Fazem igualmente parte da exposição as salas dedicadas à religião, iniciação masculina e medicina tradicional,  percurso histórico da indústria mineira ,  colonização e resistência à ocupação colonial.

Em 2015, o Ministério de tutela e a Fundação Sindika Dokolo firmaram uma parceria para a recuperação das peças roubadas no Museu  Regional do Dundo  e levadas  clandestinamente  para a Europa.

Em Novembro de 2018, a Fundação Sindika Dokolo  entregou  as oito  peças ao então Ministério da Cultura,  das que tinham sido ilicitamente exportadas  e que pertencem ao acervo do Museu Regional do Dundo.

Na  sequência da  recuperação das peças, foram apresentadas, publicamente, em Bruxelas, capital da Bélgica, durante uma conferência de imprensa em que estiveram representantes do Ministério de tutela e da embaixada de Angola naquele país.

A apresentação  ao Museu Regional do Dundo e comunidades locais  da região  Leste de Angola aconteceu a 12 de Abril de 2019, na comunidade do grupo etnolinguístico  Lunda e Cokwe.

A  principal fonte documental que serviu de base para a localização  e identificação das peças foi  o livro de Marie-Louise Bastin, intitulado "Art décoratif Tshokwe”,  publicado em 1961.

A Fundação Sindika Dokolo, responsável pela recuperação das peças, teve a colaboração de outras instituições especializadas  como o Museu de África  Central  de Tervuren, na Bélgica,  a  Interpol  entre outras instituições internacionais.

As referidas peças, entre as quais a  Máscara Mwana Pwo, encontram-se na sala de exposição permanente ( longa duração ), onde os visitantes podem apreciar o potencial do acervo do Museu do Dundo.

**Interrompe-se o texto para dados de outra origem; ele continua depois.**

(** ** C10: Radius zero or below *)

(** C10. With a radius of zero or below, neither loop of [inject] runs: the
    state, hence every cell of both buffers, is unchanged, whatever the
    position and the strength, and the handler returns normally. *)
Theorem inject_nonpositive_radius (p : props) (st : store) (x y : Z) :
  rippleSize p <= 0 ->
  inject p st x y = st
  /\ handleMouseMove p (Some st) x y = Some st.
Proof.
  intros Hr.
  assert (H : inject p st x y = st)
    by (unfold inject; apply for_range_empty; lia).
  split; [done|]. simpl. by rewrite H.
Qed.

Lemma inject_nonpositive_radius_witness :
  rippleSize grid4_radius0 <= 0 /\
  inject grid4_radius0 grid4_disturbed 2 3 = grid4_disturbed.
Proof.
  assert (H : rippleSize grid4_radius0 <= 0) by (simpl; lia).
  split; [exact H|].
  exact (proj1 (inject_nonpositive_radius grid4_radius0 grid4_disturbed 2 3 H)).
Defined.

(** * Further properties of the code *)

(** ** The output image *)

Lemma u8_clamp_range v : 0 <= u8_clamp v <= 255.
Proof. destruct v as [b|]; simpl; lia. Qed.

Lemma u8_set_bytes d i v :
  Forall (fun b => 0 <= b <= 255) d -> Forall (fun b => 0 <= b <= 255) (u8_set d i v).
Proof.
  intros Hd. unfold u8_set. destruct (0 <=? i); [|done].
  apply Forall_insert; [done | apply u8_clamp_range].
Qed.

Lemma write_pixel_bytes img output i k :
  Forall (fun b => 0 <= b <= 255) output ->
  Forall (fun b => 0 <= b <= 255) (write_pixel img output i k).
Proof. intros H. unfold write_pixel. by repeat apply u8_set_bytes. Qed.

Lemma render_bytes p st c img :
  length (render p st c img) = Z.to_nat (4 * (Z.abs (width p) * Z.abs (height p)))
  /\ Forall (fun b => 0 <= b <= 255) (render p st c img).
Proof.
  unfold render.
  apply (for_range_invariant
           (fun out =>
              length out = Z.to_nat (4 * (Z.abs (width p) * Z.abs (height p)))
              /\ Forall (fun b => 0 <= b <= 255) out)).
  - intros i out _ [Hlen Hb]. rewrite render_pixel_write. split.
    + by rewrite length_write_pixel.
    + by apply write_pixel_bytes.
  - split; [apply length_createImageData|].
    unfold createImageData. apply Forall_replicate. lia.
Qed.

Do acervo  museológico recuperado pela Fundação  Sindika Dokolo  constam a cadeira              Cokwe  (Ngundja),  a Máscara feminina (Mwana Pwo), a Máscara (Cihongo),  Estatueta Cokwe Luena (kaponya wa pwo), Taça de comida do  tipo Panda (Ymbia Kaponya wa pwo), Cachimbo Cokwe (Pexi wa Makanya) e Banco redondo  (Citwamo  ca xiki mutwe  wa mukixi  wa cihomgo).